Exercise directions. Select every line below containing the word "request".
************
(* ===== verification/StreamDecider.v ===== *)
(** * core/stream/decider.go: choosing how to play a media file

    The decider's collaborators are the class [Env]: the transcoding table of
    the database, ffprobe, the JSON codec of a stored probe result, and the
    request context and configuration values the code reads. *)

From S2P Require Import Prelude GoStrings Model StreamCodec StreamLimits.

Local Open Scope Z_scope.

(** [ffmpeg.AudioProbeResult]. *)
Record AudioProbeResult := mkProbe {
  ap_Codec : string;
  ap_Profile : string;
  ap_BitRate : Z;
  ap_SampleRate : Z;
  ap_BitDepth : Z;
  ap_Channels : Z
}.

Class Env := {
  (** [ds.Transcoding().FindByFormat]: [None] when the query fails or finds no row. *)
  FindByFormat : string -> option Transcoding;
  IsProbeAvailable : bool;
  ProbeAudioStream : string -> result string AudioProbeResult;
  (** [json.Marshal] and [json.Unmarshal] at type [AudioProbeResult]. *)
  MarshalProbe : AudioProbeResult -> result string string;
  UnmarshalProbe : string -> result string AudioProbeResult;
  DevEnableMediaFileProbe : bool;
  DefaultDownsamplingFormat : string;
  (** [request.PlayerFrom(ctx)] and [request.TranscodingFrom(ctx)]. *)
  PlayerFrom : option Player;
  TranscodingFrom : option Transcoding
}.

Definition fallbackBitrate : Z := 256.

(** [consts.DefaultTranscodings]: name, target format, default bit rate, command. *)
Definition DefaultTranscodings : list Transcoding :=
  [mkTranscoding "" "mp3 audio" "mp3"
     "ffmpeg -ss %t -i %s -map 0:a:0 -map_metadata 0 -map_metadata 0:s:a:0 -b:a %bk -v 0 -f mp3 -" 192;
   mkTranscoding "" "opus audio" "opus"
     "ffmpeg -ss %t -i %s -map 0:a:0 -map_metadata 0 -map_metadata 0:s:a:0 -b:a %bk -v 0 -c:a libopus -f opus -" 128;
   mkTranscoding "" "aac audio" "aac"
     "ffmpeg -ss %t -i %s -map 0:a:0 -map_metadata 0 -map_metadata 0:s:a:0 -b:a %bk -v 0 -c:a aac -f adts -" 256;
   mkTranscoding "" "flac audio" "flac"
     "ffmpeg -ss %t -i %s -map 0:a:0 -map_metadata 0 -map_metadata 0:s:a:0 -v 0 -c:a flac -f flac -" 0].

Section decider.
Context `{Env}.

Definition lookupDefaultBitrate (format : string) : Z :=
  let builtin :=
    match List.find (fun dt => String.eqb (trc_TargetFormat dt) format && (trc_DefaultBitRate dt >? 0))
            DefaultTranscodings with
    | Some dt => trc_DefaultBitRate dt
    | None => fallbackBitrate
    end in
  match FindByFormat format with
  | Some t => if trc_DefaultBitRate t >? 0 then trc_DefaultBitRate t else builtin
  | None => builtin
  end.

Definition LookupTranscodeCommand (format : string) : string :=
  let builtin :=
    match List.find (fun dt => String.eqb (trc_TargetFormat dt) format) DefaultTranscodings with
    | Some dt => trc_Command dt
    | None => ""
    end in
  match FindByFormat format with
  | Some t => if negb (String.eqb (trc_Command t) "") then trc_Command t else builtin
  | None => builtin
  end.

(** The response container and the internal target format. *)
Definition resolveTargetFormat (profile : Profile) : string * string :=
  let responseContainer := ToLower (pr_Container profile) in
  let targetFormat :=
    if negb (String.eqb (pr_AudioCodec profile) "") then ToLower (pr_AudioCodec profile)
    else responseContainer in
  if String.eqb targetFormat "" then ("", "")
  else (if String.eqb responseContainer "" then targetFormat else responseContainer, targetFormat).

(** [ForceFormat] of [types.go]. *)
Definition ForceFormat (targetFormat : string) (ci : ClientInfo) : ClientInfo * bool :=
  if String.eqb targetFormat "" then (ci, false)
  else
    let matched := List.filter
      (fun p => matchesContainer (snd (resolveTargetFormat p)) [targetFormat]) (ci_TranscodingProfiles ci) in
    let directPlay := map
      (fun p => let '(container, format) := resolveTargetFormat p in
                mkDirectPlayProfile [container] [format] [ProtocolHTTP] (pr_MaxAudioChannels p)) matched in
    match matched with
    | [] => (ci, false)
    | _ => (set_profiles directPlay matched ci, true)
    end.

Definition parseProbeData (data : string) : result string (option AudioProbeResult) :=
  if String.eqb data "" then Ok None
  else match UnmarshalProbe data with
       | Ok r => Ok (Some r)
       | Err e => Err e
       end.

Definition buildSourceStream (mf : MediaFile) (probe : option AudioProbeResult) : Details :=
  let probe :=
    match probe with
    | Some p => Some p
    | None => match parseProbeData (mf_ProbeData mf) with Ok p => p | Err _ => None end
    end in
  match probe with
  | Some p =>
      let codec := normalizeProbeCodec (ap_Codec p) in
      mkDetails (mf_Suffix mf) codec (ap_Profile p) (ap_BitRate p) (ap_SampleRate p)
        (ap_BitDepth p) (ap_Channels p) (mf_Duration mf) (mf_Size mf) (isLosslessFormat codec)
  | None =>
      let codec := AudioCodec mf in
      mkDetails (mf_Suffix mf) codec "" (mf_BitRate mf) (mf_SampleRate mf)
        (V (mf_BitDepth mf)) (mf_Channels mf) (mf_Duration mf) (mf_Size mf) (isLosslessFormat codec)
  end.

Definition applyServerOverride (original : ClientInfo) (trc : Transcoding) : ClientInfo :=
  let maxBitRate :=
    match PlayerFrom with
    | Some player => if pl_MaxBitRate player >? 0 then pl_MaxBitRate player else trc_DefaultBitRate trc
    | None => trc_DefaultBitRate trc
    end in
  let f := trc_TargetFormat trc in
  mkClientInfo (ci_Name original) (ci_Platform original) maxBitRate maxBitRate
    [mkDirectPlayProfile [f] [f] [ProtocolHTTP] 0] [mkProfile f f ProtocolHTTP 0] [].

Definition matchesPCMWAVBridge (src : Details) (profile : DirectPlayProfile) : bool :=
  EqualFold (d_Codec src) "pcm" && EqualFold (d_Container src) "wav" &&
  containsIgnoreCase (dp_AudioCodecs profile) "wav".

(** The loop over the client's codec profiles at the end of
    [checkDirectPlayProfile]. *)
Fixpoint checkCodecProfiles (src : Details) (cps : list CodecProfile) : string :=
  match cps with
  | [] => ""
  | cp :: rest =>
      if EqualFold (cp_Type cp) CodecProfileTypeAudio && matchesCodec (d_Codec src) [cp_Name cp] then
        let reason := checkLimitations src (cp_Limitations cp) in
        if negb (String.eqb reason "") then reason else checkCodecProfiles src rest
      else checkCodecProfiles src rest
  end.

Definition nonempty {A} (l : list A) : bool := match l with [] => false | _ => true end.

Definition checkDirectPlayProfile (src : Details) (profile : DirectPlayProfile)
    (clientInfo : ClientInfo) : string :=
  if nonempty (dp_Protocols profile) && negb (containsIgnoreCase (dp_Protocols profile) ProtocolHTTP)
  then "protocol not supported"
  else if nonempty (dp_Containers profile) && negb (matchesContainer (d_Container src) (dp_Containers profile))
  then "container '" +:+ d_Container src +:+ "' not supported by profile " +:+ DirectPlayProfile_String profile
  else if nonempty (dp_AudioCodecs profile) && negb (matchesCodec (d_Codec src) (dp_AudioCodecs profile))
          && negb (matchesPCMWAVBridge src profile)
  then "audio codec '" +:+ d_Codec src +:+ "' not supported by profile " +:+ DirectPlayProfile_String profile
  else if (dp_MaxAudioChannels profile >? 0) && (d_Channels src >? dp_MaxAudioChannels profile)
  then "audio channels " +:+ Itoa (d_Channels src) +:+ " not supported by profile " +:+
       DirectPlayProfile_String profile +:+ " (max " +:+ Itoa (dp_MaxAudioChannels profile) +:+ ")"
  else checkCodecProfiles src (ci_CodecProfiles clientInfo).

(** [computeBitrate] sets the bit rate of [ts]; [None] rejects the profile. *)
Definition computeBitrate (src : Details) (targetFormat : string) (targetIsLossless : bool)
    (clientInfo : ClientInfo) (ts : Details) : option Details :=
  let chosen :=
    if d_IsLossless src then
      if negb targetIsLossless then
        Some (if ci_MaxTranscodingAudioBitrate clientInfo >? 0
              then set_Bitrate (ci_MaxTranscodingAudioBitrate clientInfo) ts
              else if ci_MaxAudioBitrate clientInfo >? 0
              then set_Bitrate (ci_MaxAudioBitrate clientInfo) ts
              else set_Bitrate (lookupDefaultBitrate targetFormat) ts)
      else if (ci_MaxAudioBitrate clientInfo >? 0) && (d_Bitrate src >? ci_MaxAudioBitrate clientInfo)
      then None
      else Some ts
    else Some (set_Bitrate (d_Bitrate src) ts) in
  match chosen with
  | None => None
  | Some ts =>
      Some (if (ci_MaxAudioBitrate clientInfo >? 0) && (d_Bitrate ts >? 0) &&
               (d_Bitrate ts >? ci_MaxAudioBitrate clientInfo)
            then set_Bitrate (ci_MaxAudioBitrate clientInfo) ts else ts)
  end.

(** The inner loop of [applyCodecLimitations]; [None] rejects the profile. *)
Fixpoint applyLimitations (sourceBitrate : Z) (targetIsLossless : bool) (lims : list Limitation)
    (ts : Details) : option Details :=
  match lims with
  | [] => Some ts
  | lim :: rest =>
      let '(res, ts) := applyLimitation sourceBitrate lim ts in
      if EqualFold (lim_Name lim) LimitationAudioBitrate && targetIsLossless &&
         bool_decide (res = adjustAdjusted) then None
      else if bool_decide (res = adjustCannotFit) then None
      else applyLimitations sourceBitrate targetIsLossless rest ts
  end.

Fixpoint applyCodecLimitations_loop (sourceBitrate : Z) (targetIsLossless : bool) (targetCodec : string)
    (cps : list CodecProfile) (ts : Details) : option Details :=
  match cps with
  | [] => Some ts
  | cp :: rest =>
      if negb (EqualFold (cp_Type cp) CodecProfileTypeAudio) || negb (matchesCodec targetCodec [cp_Name cp])
      then applyCodecLimitations_loop sourceBitrate targetIsLossless targetCodec rest ts
      else match applyLimitations sourceBitrate targetIsLossless (cp_Limitations cp) ts with
           | Some ts => applyCodecLimitations_loop sourceBitrate targetIsLossless targetCodec rest ts
           | None => None
           end
  end.

Definition applyCodecLimitations (sourceBitrate : Z) (targetIsLossless : bool)
    (clientInfo : ClientInfo) (ts : Details) : option Details :=
  applyCodecLimitations_loop sourceBitrate targetIsLossless (d_Codec ts) (ci_CodecProfiles clientInfo) ts.

(** The stream before bit rate and client limits: built from the source, then
    the sample rate and channel rules of the target codec. *)
Definition codecRules (ts : Details) : Details :=
  let fixedRate := codecFixedOutputSampleRate (d_Codec ts) in
  let ts := if fixedRate >? 0 then set_SampleRate fixedRate ts else ts in
  let maxRate := codecMaxSampleRate (d_Codec ts) in
  let ts := if (maxRate >? 0) && (d_SampleRate ts >? maxRate) then set_SampleRate maxRate ts else ts in
  let maxCh := codecMaxChannels (d_Codec ts) in
  if (maxCh >? 0) && (d_Channels ts >? maxCh) then set_Channels maxCh ts else ts.

Definition initialStream (src : Details) (profile : Profile) (responseContainer targetFormat : string)
    (targetIsLossless : bool) : Details :=
  let codec := ToLower (pr_AudioCodec profile) in
  mkDetails responseContainer (if String.eqb codec "" then targetFormat else codec) "" 0
    (normalizeSourceSampleRate (d_SampleRate src) (d_Codec src))
    (targetBitDepth (d_BitDepth src) (d_Codec src) targetIsLossless)
    (d_Channels src) 0 0 targetIsLossless.

Definition computeTranscodedStream (src : Details) (profile : Profile) (clientInfo : ClientInfo)
    : option (Details * string) :=
  if negb (String.eqb (pr_Protocol profile) "") && negb (EqualFold (pr_Protocol profile) ProtocolHTTP)
  then None
  else
    let '(responseContainer, targetFormat) := resolveTargetFormat profile in
    if String.eqb targetFormat "" then None
    else if String.eqb (LookupTranscodeCommand targetFormat) "" then None
    else
      let targetIsLossless := isLosslessFormat targetFormat in
      if negb (d_IsLossless src) && targetIsLossless then None
      else
        let ts := codecRules (initialStream src profile responseContainer targetFormat targetIsLossless) in
        match computeBitrate src targetFormat targetIsLossless clientInfo ts with
        | None => None
        | Some ts =>
            let ts := if (pr_MaxAudioChannels profile >? 0) && (d_Channels ts >? pr_MaxAudioChannels profile)
                      then set_Channels (pr_MaxAudioChannels profile) ts else ts in
            match applyCodecLimitations (d_Bitrate src) targetIsLossless clientInfo ts with
            | None => None
            | Some ts => Some (ts, targetFormat)
            end
        end.

(** [ensureProbed] also updates the media file in memory and writes the probe
    data to the database: the third component lists those writes. *)
Definition ensureProbed (mf : MediaFile)
    : result string (option AudioProbeResult) * MediaFile * list (string * string) :=
  if negb (String.eqb (mf_ProbeData mf) "") then (Ok None, mf, [])
  else if negb DevEnableMediaFileProbe then (Ok None, mf, [])
  else match ProbeAudioStream (AbsolutePath mf) with
       | Err e => (Err ("probing media file " +:+ mf_ID mf +:+ ": " +:+ e), mf, [])
       | Ok r =>
           match MarshalProbe r with
           | Err e => (Err ("marshaling probe result for " +:+ mf_ID mf +:+ ": " +:+ e), mf, [])
           | Ok data => (Ok (Some r), set_ProbeData data mf, [(mf_ID mf, data)])
           end
       end.

(** The loop over the direct play profiles: whether one matched, and the
    reasons collected (cleared on a match). *)
Fixpoint tryDirectPlay (src : Details) (clientInfo : ClientInfo) (profiles : list DirectPlayProfile)
    (reasons : list string) : bool * list string :=
  match profiles with
  | [] => (false, reasons)
  | profile :: rest =>
      let reason := checkDirectPlayProfile src profile clientInfo in
      if String.eqb reason "" then (true, [])
      else tryDirectPlay src clientInfo rest (reasons ++ [reason])
  end.

Fixpoint tryTranscode (src : Details) (clientInfo : ClientInfo) (profiles : list Profile)
    : option (Details * string) :=
  match profiles with
  | [] => None
  | profile :: rest =>
      match computeTranscodedStream src profile clientInfo with
      | Some r => Some r
      | None => tryTranscode src clientInfo rest
      end
  end.

(** [MakeDecision] after probing. *)
Definition decide_with (mf : MediaFile) (clientInfo : ClientInfo) (probe : option AudioProbeResult)
    : TranscodeDecision :=
  let src := buildSourceStream mf probe in
  let '(canDirectPlay, reasons) :=
    if (ci_MaxAudioBitrate clientInfo >? 0) && (d_Bitrate src >? ci_MaxAudioBitrate clientInfo)
    then (false, ["audio bitrate not supported"])
    else tryDirectPlay src clientInfo (ci_DirectPlayProfiles clientInfo) [] in
  if canDirectPlay
  then mkDecision (mf_ID mf) true false reasons "" "" 0 0 0 0 src (mf_UpdatedAt mf) None
  else match tryTranscode src clientInfo (ci_TranscodingProfiles clientInfo) with
       | Some (ts, transcodeFormat) =>
           mkDecision (mf_ID mf) false true reasons "" transcodeFormat (d_Bitrate ts) (d_Channels ts)
             (d_SampleRate ts) (d_BitDepth ts) src (mf_UpdatedAt mf) (Some ts)
       | None =>
           mkDecision (mf_ID mf) false false reasons "no compatible playback profile found" "" 0 0 0 0
             src (mf_UpdatedAt mf) None
       end.

Definition MakeDecision (mf : MediaFile) (clientInfo : ClientInfo) (SkipProbe : bool)
    : result string TranscodeDecision * MediaFile * list (string * string) :=
  if negb SkipProbe && IsProbeAvailable then
    let '(probe, mf, writes) := ensureProbed mf in
    match probe with
    | Err e => (Err e, mf, writes)
    | Ok probe => (Ok (decide_with mf clientInfo probe), mf, writes)
    end
  else (Ok (decide_with mf clientInfo None), mf, []).
End decider.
************
Result of the exercise.
    request context and configuration values the code reads. *)
  (** [request.PlayerFrom(ctx)] and [request.TranscodingFrom(ctx)]. *)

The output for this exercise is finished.